(TASK)
Nothing but the lines below between the line holding "block ← (match" and the line holding "if negb (IsConfigBlock", inclusive, should appear in the answer, each set down exactly.

(DATA EXTRACTS)
Lemma release_one_acquired rp sem o : Acquire (rp_semaphore rp) 1 = Some sem -> (0 <= sem_cur (rp_semaphore rp))%Z ->
  forall rp', rp_semaphore rp' = sem -> release_one rp' o = (with_permits rp' (rp_semaphore rp) (rp_size rp'), o).
Proof.
  intros Ha Hc rp' Es. unfold Acquire in Ha. destruct (_ <=? _)%Z; [|done]. injection Ha as <-. unfold release_one. rewrite Es, release_ok by (cbn; lia). cbn.
  do 2 f_equal. destruct (rp_semaphore rp). cbn. f_equal. lia.
Qed.

(** ** The steps of the stores *)
Lemma request_limits o bs (r : bytes) : options_ok o -> bs_batchMaxSize bs = po_BatchMaxSize o -> bs_batchMaxSizeBytes bs = po_BatchMaxSizeBytes o ->
  (N.of_nat (length r) <= po_RequestMaxBytes o)%N -> u32 (N.of_nat (length r)) = N.of_nat (length r) /\ limits_ok bs (N.of_nat (length r)).
Proof.
  intros [H1 H2 H3 _] E1 E2 Hr. unfold limits_ok, u32, u32_max in *. rewrite E1, E2. split; [apply N.mod_small; lia|]. repeat split; lia.
Qed.

(** Insertion into the batch store of a pool. *)
Lemma insert_ok fuel o n bs (r : bytes) : options_ok o -> batching_ok o n bs -> 2 <= fuel -> (N.of_nat (length r) <= po_RequestMaxBytes o)%N ->
  exists bs', Insert fuel bs (RequestID r) r (u32 (N.of_nat (length r))) = Some (bs', bool_decide (bs_keys2Batches bs !! RequestID r = None)) /\
    batching_ok o (n + if bool_decide (bs_keys2Batches bs !! RequestID r = None) then 1 else 0) bs' /\
    (forall k, Lookup bs' k = if bool_decide (bs_keys2Batches bs !! RequestID r = None) then if decide (k = RequestID r) then Some r else Lookup bs k else Lookup bs k).
Proof.
  intros Ho (Hi & E1 & E2 & Hn & He) Hf Hr. destruct (request_limits o bs r Ho E1 E2 Hr) as [Eu Hlim]. rewrite Eu.
  destruct (Insert_spec fuel bs (RequestID r) r _ Hi Hlim eq_refl Hf) as (bs' & ins & Ei & Hi' & F1 & F2 & -> & [i Hk] & Hl). exists bs'. split; [done|]. split; [|done].
  split; [done|]. split; [congruence|]. split; [congruence|]. split.
  - rewrite Hk. case_bool_decide as Hb; [rewrite map_size_insert_None by done; lia|lia].
  - intros k x Hx. rewrite Hl in Hx. case_bool_decide; [|by apply He]. case_decide as Hk'; [|by apply He]. injection Hx as <-. subst k. done.
Qed.

(** Submission to the pending store of a pool. *)
Lemma submit_ok o n stopped ps (r : bytes) : options_ok o -> pending_ok o n stopped ps -> (n < Z.of_N (po_MaxSize o))%Z -> (N.of_nat (length r) <= po_RequestMaxBytes o)%N ->
  exists ps', Pending_Submit RequestID ps r = (ps', if bool_decide (is_Some (ps_reqID2Bucket ps !! RequestID r)) then Err "already inserted" else Ok tt) /\
    pending_ok o (n + if bool_decide (is_Some (ps_reqID2Bucket ps !! RequestID r)) then 0 else 1) stopped ps' /\
    (forall k, PLookup ps' k = if bool_decide (is_Some (ps_reqID2Bucket ps !! RequestID r)) then PLookup ps k else if decide (k = RequestID r) then Some r else PLookup ps k) /\
    (forall k, is_Some (ps_reqID2Bucket ps' !! k) <-> k = RequestID r \/ is_Some (ps_reqID2Bucket ps !! k)).
Proof.
  intros Ho (Hi & Hc & Hs & Hn & He) Hroom Hr. pose proof (oo_size _ Ho) as Hm. unfold Pending_Submit. rewrite Hc.
  destruct (tryInsert ps (RequestID r) r) as [ps' o'] eqn:E. pose proof (tryInsert_spec _ _ _ _ _ Hi ltac:(lia) E) as Hsp. exists ps'.
  destruct (ps_reqID2Bucket ps !! RequestID r) as [x|] eqn:Ek.
  - destruct Hsp as [-> ->]. rewrite bool_decide_true by done. split; [done|]. split; [by rewrite Z.add_0_r|]. split; [done|]. intros k. split; [by right|]. intros [->|?]; [by rewrite Ek|done].
  - destruct Hsp as (-> & Hi' & Hh & Eidx & HP & Hf & _). rewrite bool_decide_false by apply is_Some_None. split; [done|]. split; [|split; [done|]].
    + split; [done|]. split; [by rewrite Hf|]. split; [by rewrite Hf|]. split; [lia|]. intros k x Hx. rewrite HP in Hx. case_decide as Hk; [injection Hx as <-; by subst|by apply He].
    + intros k. rewrite Eidx, lookup_insert_is_Some'. split; intros [?|?]; auto.
Qed.

(** ** Building and opening the invariant *)
Lemma mk_batching rp n bs : options_ok (rp_options rp) -> rp_semaphore rp = mkWeighted (Z.of_N (po_MaxSize (rp_options rp))) n -> rp_size rp = n ->
  (0 <= n <= Z.of_N (po_MaxSize (rp_options rp)))%Z -> rp_closed rp = false -> rp_batchingEnabled rp = true -> rp_batchStore rp = Some bs -> batching_ok (rp_options rp) n bs -> pool_inv rp.
Proof.
  intros Ho Es En Hn Hc Hb Est Hok. split; [done|rewrite Es, En; done|intros _; by rewrite Es, En|intros _ _; exists bs; by rewrite En|congruence|congruence].
Qed.
Lemma mk_pending rp n ps : options_ok (rp_options rp) -> rp_semaphore rp = mkWeighted (Z.of_N (po_MaxSize (rp_options rp))) n -> rp_size rp = n ->
  (0 <= n <= Z.of_N (po_MaxSize (rp_options rp)))%Z -> rp_closed rp = false -> rp_batchingEnabled rp = false -> rp_pending rp = Some ps ->
  pending_ok (rp_options rp) n (rp_stopped rp) ps -> pool_inv rp.
Proof.
  intros Ho Es En Hn Hc Hb Est Hok. split; [done|rewrite Es, En; done|intros _; by rewrite Es, En|congruence|intros _ _; exists ps; by rewrite En|congruence].
Qed.
(* ===== verification/RateLimit.v ===== *)
(** * The rate limiter of the router

    [src/common/ratelimit/gcra.go] and [src/node/router/throttle.go]. The limiter is one int64; an admission is a compare-and-swap that succeeds, and
    a call that lost the race starts over with the same time, so calls take effect one after the other but their times may be out of order.
    Rates are IEEE doubles. *)
From stdpp Require Import gmap sets.
From Stdlib Require Import ZArith Lia Floats.SpecFloat.
From S2P Require Import Prelude.
Open Scope Z_scope.

(** ** Doubles *)
Definition float64_of_int (z : Z) : spec_float := binary_normalize 53 1024 z 0 false.
Definition float64_div (x y : spec_float) : spec_float := SFdiv 53 1024 x y.
(** Conversion to an int64 drops the fraction; what does not fit becomes the smallest int64, as on amd64. *)
Definition int64_of_float (x : spec_float) : Z :=
  match x with
  | S754_zero _ => 0
  | S754_finite s m e =>
      let n := if (0 <=? e)%Z then Zpos m * 2 ^ e else Zpos m / 2 ^ (- e) in
      if n <=? max_int64 then (if s then - n else n) else - 9223372036854775808
  | _ => - 9223372036854775808
  end.

(** ** The limiter *)
Record Limiter := mkLimiter { tatNanos : Z; intervalNanos : Z; burstOffsetNanos : Z }.
Definition second_nanos : Z := 1000000000.
Definition maxIntervalNanos : Z := 24 * 60 * 60 * second_nanos.

Definition newWithClock (rate : spec_float) (burst : Z) : option Limiter :=
  if SFleb rate (S754_zero false) then None else
  let intervalFloat := float64_div (float64_of_int second_nanos) rate in
  let intervalFloat := if SFltb (float64_of_int maxIntervalNanos) intervalFloat then float64_of_int maxIntervalNanos else intervalFloat in
  let interval := int64_of_float intervalFloat in
  if interval <=? 0 then None else
  let burst := if burst <? 1 then 1 else burst in
  let burstOffset := i64 (interval * burst) in
  let burstOffset := if negb (Z.quot burstOffset burst =? interval) then max_int64 else burstOffset in
  Some (mkLimiter 0 interval burstOffset).

(** A call that is not nil's and takes effect at once, at the time it read before. *)
Definition Allow (l : Limiter) (now : Z) : Limiter * bool :=
  let newTat := i64 (Z.max (tatNanos l) now + intervalNanos l) in
  if now <? i64 (newTat - burstOffsetNanos l) then (l, false)
  else (mkLimiter newTat (intervalNanos l) (burstOffsetNanos l), true).

(** ** The throttler of the router *)
Inductive throttlingPolicy := PolicyUnset | PolicyDisabled | PolicyGlobal | PolicyUnknown.
Record throttler := mkThrottler { global : option Limiter }.
Definition newThrottler (policy : throttlingPolicy) (Rate Burst : Z) : outcome throttler :=
  match policy with
  | PolicyUnset | PolicyDisabled => Ok (mkThrottler None)
  | PolicyGlobal =>
      fail_if Rate <=? 0 with "router throttling policy requires Rate > 0" ;;
      match newWithClock (float64_of_int Rate) Burst with
      | None => Err "Rate is too high"
      | Some l => Ok (mkThrottler (Some l))
      end
  | PolicyUnknown => Err "unknown router throttling policy"
  end.
Definition throttler_Allow (t : throttler) (now : Z) : throttler * bool :=
  match global t with None => (t, true) | Some l => let r := Allow l now in (mkThrottler (Some r.1), r.2) end.

(** ** Specification *)
(** Calls at the given times, one after the other, with the answers. *)
Fixpoint allow_all (l : Limiter) (nows : list Z) : list bool :=
  match nows with [] => [] | now :: rest => let r := Allow l now in r.2 :: allow_all r.1 rest end.

(** The reference: with the times admitted so far, the last one first, a call is admitted exactly if for no earlier admission the ones from it on
    exceed a burst and one per interval. *)
Fixpoint within_rate (T B now : Z) (n : nat) (hist : list Z) : bool :=
  match hist with [] => true | t :: rest => (t + Z.of_nat (n + 2) * T <=? now + B) && within_rate T B now (S n) rest end.
Definition may_admit (T B : Z) (hist : list Z) (now : Z) : bool := (T <=? B) && within_rate T B now 0 hist.
Fixpoint admit_all (T B : Z) (hist : list Z) (nows : list Z) : list bool :=
  match nows with [] => [] | now :: rest => let b := may_admit T B hist now in b :: admit_all T B (if b then now :: hist else hist) rest end.

(** The theoretical arrival time of a history: each admission counts one interval for itself and each later one. *)
Fixpoint tat_of (T : Z) (n : nat) (hist : list Z) : Z := match hist with [] => 0 | t :: rest => Z.max (t + Z.of_nat (n + 1) * T) (tat_of T (S n) rest) end.

Lemma within_rate_tat T B now hist : 0 < T -> 0 <= now -> T <= B -> forall n, (within_rate T B now n hist = true <-> tat_of T n hist + T <= now + B).
Proof.
  intros HT Hnow HB. induction hist as [|t rest IH]; intros n; cbn [within_rate tat_of]; [split; [lia|done]|].
  rewrite andb_true_iff, IH, Z.leb_le. rewrite Nat2Z.inj_add, Nat2Z.inj_add, <-Z.add_max_distr_r, Z.max_lub_iff. split; (intros [H1 H2]; split; [nia|done]).
Qed.

Lemma tat_of_shift T hist : 0 < T -> Forall (fun t => 0 <= t) hist -> forall n, hist <> [] -> tat_of T (S n) hist = tat_of T n hist + T.
Proof.
  intros HT. induction 1 as [|t rest Ht Hrest IH]; intros n Hne; [done|]. cbn [tat_of]. destruct rest as [|t' rest].
  - cbn [tat_of]. assert (0 < (Z.of_nat (n + 1)) * T) by nia. nia.
  - rewrite IH by done. rewrite <-Z.add_max_distr_r. f_equal. nia.
Qed.

Lemma tat_of_cons T hist now : 0 < T -> 0 <= now -> Forall (fun t => 0 <= t) hist -> tat_of T 0 (now :: hist) = Z.max (tat_of T 0 hist) now + T.
Proof.
  intros HT Hnow Hh. cbn [tat_of]. destruct hist as [|t rest]; [cbn [tat_of]; lia|]. rewrite tat_of_shift by done. lia.
Qed.

(** No time of a call is so late that the sums overflow. *)
Definition in_range (l : Limiter) (nows : list Z) : Prop := Forall (fun now => 0 <= now /\ now + burstOffsetNanos l + intervalNanos l <= max_int64) nows.

(** The answers are those of the reference, whatever the order of the times. *)
Lemma allow_all_reference T B nows : 0 < T -> 0 <= B -> forall tat hist, Forall (fun t => 0 <= t /\ t + B + T <= max_int64) nows -> Forall (fun t => 0 <= t) hist ->
  tat = tat_of T 0 hist -> tat + T <= max_int64 -> allow_all (mkLimiter tat T B) nows = admit_all T B hist nows.
Proof.
  intros HT HB. induction nows as [|now nows IH]; intros tat hist Hr Hh Et Htat; [done|]. apply Forall_cons in Hr as [[Hnow Hmax] Hr]. cbn [allow_all admit_all].
  assert (0 <= tat) as Ht0 by (subst tat; destruct Hh as [|t rest Ht _]; [done|]; cbn [tat_of]; lia).
  unfold Allow. cbn [tatNanos intervalNanos burstOffsetNanos]. unfold max_int64 in *.
  rewrite (i64_small (Z.max tat now + T)) by (unfold max_int64; lia). rewrite i64_small by (unfold max_int64; lia).
  assert (may_admit T B hist now = negb (now <? Z.max tat now + T - B)) as ->.
  { unfold may_admit. apply eq_true_iff_eq. rewrite andb_true_iff, negb_true_iff, Z.leb_le, Z.ltb_ge. split.
    - intros [H1 H2%within_rate_tat]; [|done..]. lia.
    - intros H. assert (T <= B) by lia. split; [done|]. apply within_rate_tat; [done..|]. lia. }
  destruct (Z.ltb_spec now (Z.max tat now + T - B)); cbn [negb fst snd]; f_equal.
  - by apply IH.
  - apply IH; [done|by constructor| |].
    + rewrite tat_of_cons by done. by subst.
    + lia.
Qed.

(** The admissions within a window of time. *)
Fixpoint admitted_in (a b : Z) (nows : list Z) (answers : list bool) : nat :=
  match nows, answers with
  | now :: nows, answer :: answers => ((if (answer && (a <=? now) && (now <=? b))%Z then 1 else 0) + admitted_in a b nows answers)%nat
  | _, _ => 0%nat
  end.

Lemma window_bound T B a b nows : 0 < T -> 0 <= B -> forall tat, 0 <= tat -> Forall (fun t => 0 <= t /\ t + B + T <= max_int64) nows -> tat + T <= max_int64 ->
  (admitted_in a b nows (allow_all (mkLimiter tat T B) nows) > 0)%nat ->
  Z.max tat a + Z.of_nat (admitted_in a b nows (allow_all (mkLimiter tat T B) nows)) * T <= b + B.
Proof.
  intros HT HB. induction nows as [|now nows IH]; intros tat Ht0 Hr Htat Hpos; [cbn in Hpos; lia|]. apply Forall_cons in Hr as [[Hnow Hmax] Hr]. cbn [allow_all admitted_in] in *.
  unfold Allow in *. cbn [tatNanos intervalNanos burstOffsetNanos] in *. unfold max_int64 in *.
  rewrite (i64_small (Z.max tat now + T)) in * by (unfold max_int64; lia). rewrite i64_small in * by (unfold max_int64; lia).
  destruct (Z.ltb_spec now (Z.max tat now + T - B)); cbn [fst snd andb] in *; [by apply IH|].
  specialize (IH (Z.max tat now + T) ltac:(lia) Hr ltac:(lia)). set (n := admitted_in a b nows _) in *.
  destruct (Z.leb_spec a now) as [Ha|Ha], (Z.leb_spec now b) as [Hb|Hb]; cbn [andb] in *;
    destruct (decide (n = 0)%nat) as [->|Hn]; try lia; specialize (IH ltac:(lia)); nia.
Qed.

(** The limiter admits exactly what its rate and burst allow. A fresh limiter with interval [T] and a burst offset
    [B] answers every sequence of calls, also with times out of order as concurrent calls have them, like the reference that admits a call unless the admissions since some earlier one
    would exceed a burst and one per interval; and in every window of time at most [(b - a + B) / T] calls are admitted. *)
Lemma limiter_exact T B nows a b : 0 < T -> 0 <= B -> in_range (mkLimiter 0 T B) nows -> T <= max_int64 -> a <= b ->
  allow_all (mkLimiter 0 T B) nows = admit_all T B [] nows /\
  Z.of_nat (admitted_in a b nows (allow_all (mkLimiter 0 T B) nows)) * T <= b - a + B.
Proof.
  intros HT HB Hr Hmax Hab. split; [by apply allow_all_reference|]. pose proof (window_bound T B a b nows HT HB 0 ltac:(lia) Hr ltac:(lia)) as Hw.
  set (n := admitted_in a b nows _) in *. destruct (decide (n = 0)%nat) as [->|Hn]; [lia|]. specialize (Hw ltac:(lia)). lia.
Qed.

(** A limiter of ten per second with a burst of two, and the one for a rate that no double interval divides evenly. *)
Example ten_per_second : newWithClock (float64_of_int 10) 2 = Some (mkLimiter 0 100000000 200000000).
Proof. vm_compute. reflexivity. Qed.
Example seven_per_second : newWithClock (float64_of_int 7) 0 = Some (mkLimiter 0 142857142 142857142).
Proof. vm_compute. reflexivity. Qed.
Example too_fast : newThrottler PolicyGlobal 1000000001 5 = Err "Rate is too high".
Proof. vm_compute. reflexivity. Qed.

Example limiter_exact_at : allow_all (mkLimiter 0 100 200) [0; 0; 0; 150; 120; 260] = admit_all 100 200 [] [0; 0; 0; 150; 120; 260] /\
  Z.of_nat (admitted_in 0 150 [0; 0; 0; 150; 120; 260] (allow_all (mkLimiter 0 100 200) [0; 0; 0; 150; 120; 260])) * 100 <= 150 - 0 + 200.
Proof. apply (limiter_exact 100 200 [0; 0; 0; 150; 120; 260] 0 150); [lia|lia|unfold in_range, max_int64; cbn; repeat constructor; lia|vm_compute; done|lia]. Defined.
(* ===== verification/Router.v ===== *)
(** * The router: dispatch, replies and the decisions it follows

    [src/node/router/router.go], [shard_router.go] (choice of a stream), [tracked_request.go], [client_feedback.go] and
    [config_submitter.go]. The streams to a batcher are in [RouterStream]. *)
From stdpp Require Import gmap sets sorting.
From Stdlib Require Import NArith ZArith Lia Strings.String.
From S2P Require Import Prelude Types Events State Blocks StateCodec ConfigStore RequestFilter.

(** ** Dispatch *)
(** The shards of the configuration in increasing order: what the router keeps, and GetShardsIDs of a batcher's configuration. *)
Definition sortedShardIDs (shards : list ShardID) : list ShardID := merge_sort N.le shards.

(** The shard whose router gets the request, and the request's identifier; the shard routers are created for all shard ids. *)
Definition getShardRouterAndReqID (shardIDs : list ShardID) (shardRouters : gset ShardID) (req : Request) : outcome (ShardID * bytes) :=
  m ← Mapper_Map (u16 (N.of_nat (List.length shardIDs))) (slice_bytes (rq_Payload req));
  shardId ← Prelude.index shardIDs (N.to_nat m.1);
  panic_if negb (bool_decide (shardId ∈ shardRouters)) with "Mapped request to a non existent shard" ;;
  Ok (shardId, m.2).

(** The connection and the stream in it of a request: the leading four bytes of its identifier, zero-padded, modulo the number of streams. *)
Definition streamIndexes (connPoolSize streamsPerConn : N) (reqID : bytes) : outcome (N * N) :=
  let leadingBytes := take 4 (reqID ++ repeat Byte.x00 4) in
  let numOfSlots := (connPoolSize * streamsPerConn)%N in
  panic_if (numOfSlots =? 0)%N with "integer divide by zero" ;;
  let slot := (be_get leadingBytes mod numOfSlots)%N in
  Ok ((slot / streamsPerConn)%N, (slot mod streamsPerConn)%N).

(** ** Replies *)
Record SubmitResponse := mkSubmitResponse { sr_ReqID : bytes; sr_TraceId : bytes; sr_Error : string }.
(** [rs_err] is [None] for a nil error. *)
Record Response := mkResponse { rs_err : option string; rs_reqID : bytes; rs_SubmitResponse : option SubmitResponse }.
Definition ErrThrottled : string := "service unavailable: request throttled by router rate limiter".

Definition responseToSubmitResponse (response : Response) : outcome SubmitResponse :=
  match rs_SubmitResponse response with
  | Some r => Ok r
  | None => match rs_err response with
            | Some e => Ok (mkSubmitResponse (rs_reqID response) [] e)
            | None => Panic "invalid memory address or nil pointer dereference"
            end
  end.

Inductive Status := SUCCESS | SERVICE_UNAVAILABLE | INTERNAL_SERVER_ERROR.
(** [errors.Is] compares with the sentinel itself, which the router passes on unwrapped. *)
Definition responseToBroadcastResponse (response : Response) : Status * string :=
  match rs_err response with
  | None => (SUCCESS, ""%string)
  | Some e => if bool_decide (e = ErrThrottled) then (SERVICE_UNAVAILABLE, e) else (INTERNAL_SERVER_ERROR, e)
  end.

(** ** The feedback of a client *)
Record RouterMetrics := mkRouterMetrics {
  rm_rejected400 : N; rm_rejected500 : N; rm_droppedClientGone : N; rm_droppedRouterDraining : N; rm_droppedClientBehind : N }.
Definition contains (sub s : string) : bool := match String.index 0 sub s with Some _ => true | None => false end.
Definition increaseErrorCount (err : option string) (m : RouterMetrics) : RouterMetrics :=
  match err with
  | None => m
  | Some e =>
      mkRouterMetrics
        (if contains "request verification error" e || contains "request structure verification error" e || contains "bad request" e
         then (rm_rejected400 m + 1)%N else rm_rejected400 m)
        (if contains "server error" e then (rm_rejected500 m + 1)%N else rm_rejected500 m)
        (rm_droppedClientGone m) (rm_droppedRouterDraining m) (rm_droppedClientBehind m)
  end.

Definition clientFeedbackBufferSize : nat := 1000.
Record clientFeedback := mkClientFeedback {
  cf_responses : list Response; cf_cap : nat; cf_dropped : N; cf_nextReport : N; cf_clientDone : bool; cf_routerDraining : bool }.
Definition newClientFeedback (capacity : nat) : clientFeedback := mkClientFeedback [] capacity 0 0 false false.

Definition nextDropReport (cap : nat) (reported : N) : N :=
  let ceiling := (10 * N.max (N.of_nat cap) 10)%N in
  if (reported =? 0)%N then 10%N else if (reported <? ceiling)%N then u64 (reported * 10) else u64 (reported + ceiling).
(** The result tells whether a warning is logged. *)
Definition reportDrop (c : clientFeedback) : clientFeedback * bool :=
  let n := u64 (cf_dropped c + 1) in
  if (n <? cf_nextReport c)%N then (mkClientFeedback (cf_responses c) (cf_cap c) n (cf_nextReport c) (cf_clientDone c) (cf_routerDraining c), false)
  else (mkClientFeedback (cf_responses c) (cf_cap c) n (nextDropReport (cf_cap c) (cf_nextReport c)) (cf_clientDone c) (cf_routerDraining c), true).
Definition recordDrop (c : clientFeedback) (m : RouterMetrics) (resp : Response) : clientFeedback * RouterMetrics :=
  let m := increaseErrorCount (rs_err resp) m in
  if cf_clientDone c then (c, mkRouterMetrics (rm_rejected400 m) (rm_rejected500 m) (rm_droppedClientGone m + 1) (rm_droppedRouterDraining m) (rm_droppedClientBehind m))
  else if cf_routerDraining c then (c, mkRouterMetrics (rm_rejected400 m) (rm_rejected500 m) (rm_droppedClientGone m) (rm_droppedRouterDraining m + 1) (rm_droppedClientBehind m))
  else ((reportDrop c).1, mkRouterMetrics (rm_rejected400 m) (rm_rejected500 m) (rm_droppedClientGone m) (rm_droppedRouterDraining m) (rm_droppedClientBehind m + 1)).
Definition reply (c : clientFeedback) (m : RouterMetrics) (resp : Response) : clientFeedback * RouterMetrics * bool :=
  if bool_decide (List.length (cf_responses c) < cf_cap c)
  then (mkClientFeedback (cf_responses c ++ [resp]) (cf_cap c) (cf_dropped c) (cf_nextReport c) (cf_clientDone c) (cf_routerDraining c), m, true)
  else (recordDrop c m resp, false).

(** ** Config updates *)
(** What a config request goes through on its way to the consenter: the proposal of the update, the rules of the new configuration and of the
    transition, and the call of the consenter, whose response and error are both given. *)
Class ConfigPath := {
  ProposeConfigUpdate : Request -> outcome Request;
  ValidateNewConfig : Envelope -> outcome unit;
  ValidateTransition : Envelope -> outcome unit;
  submitConfigRequestToConsensus : Request -> option SubmitResponse * option string
}.
Section ConfigSubmitter.
Context `{ConfigPath}.
Definition forward_failed (reqID : bytes) (text : string) : Response := mkResponse (Some text) reqID None.
(** The reply to a config request, whether it was submitted to the consenter, and the panic for no response without an error. *)
Definition forwardRequest (request : Request) (reqID : bytes) : outcome (Response * bool) :=
  match ProposeConfigUpdate request with
  | Panic p => Panic p
  | Err _ => Ok (forward_failed reqID "error in verification and proposing update", false)
  | Ok configRequest =>
      let env := mkEnvelope (slice_bytes (rq_Payload configRequest)) (rq_Signature configRequest) in
      match ValidateNewConfig env with
      | Panic p => Panic p
      | Err _ => Ok (forward_failed reqID "error in validating config rules", false)
      | Ok _ =>
          match ValidateTransition env with
          | Panic p => Panic p
          | Err _ => Ok (forward_failed reqID "error in validating config transition rules", false)
          | Ok _ =>
              let '(resp, err) := submitConfigRequestToConsensus request in
              let resp := (fun r => mkSubmitResponse reqID (sr_TraceId r) (sr_Error r)) <$> resp in
              match err with
              | Some _ => Ok (mkResponse (Some "error forwarding config request to consenter"%string) reqID resp, true)
              | None =>
                  r ← deref resp;
                  Ok (mkResponse (if bool_decide (sr_Error r = ""%string) then None else Some (sr_Error r)) reqID (Some r), true)
              end
          end
      end
  end.
End ConfigSubmitter.

(** ** The decisions of the consensus *)
Section Decisions.
Context `{FabricCodecs} `{BlockCodecs} `{StateCodecs} `{Sha256}.

Definition getDecisionNumberFromConfigBlock (configBlock : Block) : outcome DecisionNum :=
  md ← deref (b_Metadata configBlock);
  raw ← or_panic (Prelude.index md BlockMetadataIndex_ORDERER);
  t ← or_panic (AssemblerBlockMetadataFromBytes (Some raw));
  let '(_, _, _, num, _, _, _) := t in Ok num.

(** What the router keeps on disk; the write-ahead log is truncated to its last entry. *)
Record RouterDisk := mkRouterDisk { rd_wal : list bytes; rd_store : Store }.

Definition getNextDecisionNumber (d : RouterDisk) : outcome DecisionNum :=
  match last (rd_wal d) with
  | Some lastWalEntry => decision ← or_panic (Header_Deserialize (Some lastWalEntry)); Ok (h_Num decision)
  | None =>
      lastBlock ← or_panic (Store_Last (rd_store d));
      header ← deref (b_Header lastBlock);
      if (bh_Number header =? 0)%N then Ok 1%N else num ← getDecisionNumberFromConfigBlock lastBlock; Ok (u64 (num + 1))
  end.

(** The body of the loop of pullAndProcessDecisions: the write to the log, and the rest, whose result is the config block that
    the router reconfigures to and stops pulling for. *)
Definition append_decision (d : RouterDisk) (decision : Header) : outcome RouterDisk :=
  raw ← Header_Serialize decision; Ok (mkRouterDisk [raw] (rd_store d)).
Definition process_decision (d : RouterDisk) (decision : Header) : outcome (RouterDisk * option Block) :=
  if negb (h_Num decision =? h_DecisionNumOfLastConfigBlock decision)%N then Ok (d, None) else
  block ← (match last (h_AvailableCommonBlocks decision) with Some b => Ok b | None => Panic "index out of range [-1]" end);
  let blockNum := block_number block in
  if negb (IsConfigBlock block) then Ok (d, None) else
  lastBlockInStore ← or_panic (Store_Last (rd_store d));
  header ← deref (b_Header lastBlockInStore);
  if (blockNum <=? bh_Number header)%N then Ok (d, None) else
  store ← or_panic (Store_Add (rd_store d) (Some block));
  Ok (mkRouterDisk (rd_wal d) store, Some block).
End Decisions.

(EXPECTED OUTPUT)
  block ← (match last (h_AvailableCommonBlocks decision) with Some b => Ok b | None => Panic "index out of range [-1]" end);
  let blockNum := block_number block in
  if negb (IsConfigBlock block) then Ok (d, None) else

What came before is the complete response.